The Hind and Panther cannot properly be called an allegory, for over the greater portion of it there is no second meaning in reserve; the obvious sense is the only one. The interlocutors and mute personages are allegorical, and that is all. Instead of Bossuet and Burnet, we have the Hind and the Panther; but the expressions which are put in the mouths of the animals are, for the most part, precisely those which might have been put in the mouths of the divines. In the two following extracts the rival disputants are introduced to the reader :

A milk-white Hind, immortal and unchanged,

Fed on the lawns, and in the forest ranged;

Without unspotted, innocent within,

She feared no danger, for she knew no sin :

Yet had she oft been chased with horns and hounds,

And Scythian shafts; was often forced to fly,

And doomed to death, though fated not to die.

The Independents, Quakers, Free-thinkers, Anabaptists, Socinians, and Presbyterians, are next enumerated, under

the emblems of the Bear, the Hare, the Ape, the Boar, the Fox, and the Wolf.

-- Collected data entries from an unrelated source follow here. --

Lemma returned_patch w D flat poss V ps c pre hdr body tail p : opened w D flat poss V ps c pre hdr body tail -> p ∈ patch_list_ w -> pt_chunk_id p < zlen (wview w).
Proof.
  intros Ho Hp. destruct (ba_returned _ (op_base _ _ _ _ _ _ _ _ _ _ _ Ho) p Hp) as [H|(c1 & Hc & Hn)]; [done|].
  rewrite (op_cur _ _ _ _ _ _ _ _ _ _ _ Ho) in Hc. injection Hc as <-. destruct (op_flags _ _ _ _ _ _ _ _ _ _ _ Ho). congruence.
Qed.
Lemma alter_eq_nil {A} (f : A -> A) i l : alter f i l = [] <-> l = [].
Proof. rewrite <- !length_zero_iff_nil, length_alter. done. Qed.
Lemma continues_in_alter S D f j ps c pre : continues_in S D (alter f j ps) c pre <-> continues_in S D ps c pre.
Proof. destruct ps as [|x r]; [done|]. by destruct j. Qed.
Lemma store_in_patch w D flat m rest p poss V ps c pre hdr body tail src k pt j x o : opened w D flat (p :: poss) V ps c pre hdr body tail -> nested_ w = m :: rest ->
  marks src -> om_field m = InPatch (popped_ w + k)%nat -> patch_list_ w !! k = Some pt -> is_patched pt = false -> ps !! j = Some x ->
  pt_chunk_id pt = zlen V + Z.of_nat j -> pt_offset pt = zlen (encode_fragments (pc_pre x.2)) + kMessageLengthFieldSize + o ->
  ptr_at (bodies_of ps ++ [body]) j o kMessageLengthFieldSize p ->
  let w1 := set_patches (alter (fill src) k (patch_list_ w)) (popped_ w) w in
  store (om_field m) src w = Ok w1 /\
  opened (set_packet (root_ w) rest (finalized_ w) w1) D (zwrite p src flat) poss V (alter (patch_piece (id_ w) pt src o) j ps) c pre hdr body tail.
Proof.
  intros Ho Hn [Hz Hm] Hf Hk Hpt Hj Hid Hoff Hp w1. pose proof (returned_patch _ _ _ _ _ _ _ _ _ _ _ pt Ho ltac:(by eapply list_elem_of_lookup_2)) as Hret.
  pose proof (op_base _ _ _ _ _ _ _ _ _ _ _ Ho) as B. destruct (store_patch w k pt src B Hk Hpt Hz (Hm pt) Hret) as (Hst & B1 & Hv1). fold w1 in Hst, B1, Hv1. rewrite Hf.
  split; [exact Hst|]. destruct (ptr_at_piece _ _ _ _ _ _ Hj Hp) as [Ho0 Ho1].
  pose proof (op_nested _ _ _ _ _ _ _ _ _ _ _ Ho) as NE0.
  destruct Ho as [_ M W C [P1 P2] N F S T [K1 K2] FL [SM1 SM2] [R1 R2] L NE PO].
  assert (Hpat : patch_at (patch_list_ w) V ps k j o) by (by exists pt, x).
  rewrite <- (app_nil_r (map fst ps)) in W. destruct (patched_pieces w V ps [] _ D k j o src pt B W K1 Hpat Hk Hz) as [W1 K3]. rewrite app_nil_r in W1.
  rewrite Hn in NE. apply Forall2_cons in NE as [_ NE]. destruct PO as (PO1 & PO2 & PO3). assert (Hlen : zlen (zwrite p src flat) = zlen flat) by (apply zlen_zwrite; lia).
  assert (HL : bodies_of (alter (patch_piece (id_ w) pt src o) j ps) ++ [body] = alter (zwrite o src) j (bodies_of ps ++ [body])).
  { rewrite bodies_alter, alter_app_l; [done|]. rewrite length_bodies. by eapply lookup_lt_Some. }
  split; try done.
  - apply base_nested; [exact B1|]. intros i q Hi Hq. destruct (ba_waiting _ B1 i q Hi Hq) as (m' & Hm' & Hf'). exists m'. split; [|done].
    cbn [w1 set_patches nested_] in Hm'. rewrite Hn in Hm'. apply elem_of_cons in Hm' as [->|Hm']; [|done]. exfalso. rewrite Hf in Hf'. cbn [w1 set_patches popped_] in Hf'.
    assert (i = k) as -> by (injection Hf'; lia). cbn [w1 set_patches patch_list_] in Hi. rewrite list_lookup_alter_eq, Hk in Hi. injection Hi as <-. by rewrite Hm in Hq.
  - change (wview (set_packet (root_ w) rest (finalized_ w) w1)) with (wview w1). by rewrite Hv1.
  - split; [exact K3|]. by apply continues_in_alter.
  - rewrite FL, <- !flat_bodies, HL. symmetry. apply concat_alter_zwrite. by rewrite Hz.
  - unfold small in *. by rewrite Hlen.
  - split; [done|]. change (root_ (set_packet (root_ w) rest (finalized_ w) w1)) with (root_ w). rewrite R2, bodies_alter.
    pose proof (zlen_concat_alter (bodies_of ps) (zwrite o src) j (length (bodies_of ps))) as Hc. rewrite !take_ge in Hc by (rewrite ?length_alter; lia). symmetry. apply Hc.
    intros l Hl. unfold bodies_of in Hl. rewrite list_lookup_fmap, Hj in Hl. injection Hl as <-. apply zlen_zwrite; lia.
  - apply Forall2_same_length_lookup. split; [by eapply Forall2_length|]. intros i m' q Hi Hq. destruct (Forall2_lookup_lr _ _ _ _ _ _ NE Hi Hq) as [G1 G2]. split; [done|].
    eapply field_at_patched; try done. rewrite <- Hf. intros Hsame. assert (q < p) by (by eapply positions_below).
    rewrite Hn in NE0. apply Forall2_cons in NE0 as [[_ G3] _]. rewrite Hsame in G2. assert (q = p) by (by eapply field_at_position). lia.
  - rewrite Hlen. eapply positions_le; [exact PO3|]. unfold kMessageLengthFieldSize in *. lia.
Qed.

The Lion, whose business, as king of beasts, is to keep order in the forest, is, of course, James II. The Panther is then introduced:

The Panther, sure the noblest next the Hind,
And fairest creature of the spotted kind;
Oh, could her inborn stains be washed away,
She were too good to be a beast of prey!
How can I praise or blame and not offend,
Or how divide the frailty from the friend?
Her faults and virtues lie so mix'd, that she
Not wholly stands condemn'd nor wholly free.
Then, like her injur'd Lion, let me speak;
He cannot bend her, and he would not break.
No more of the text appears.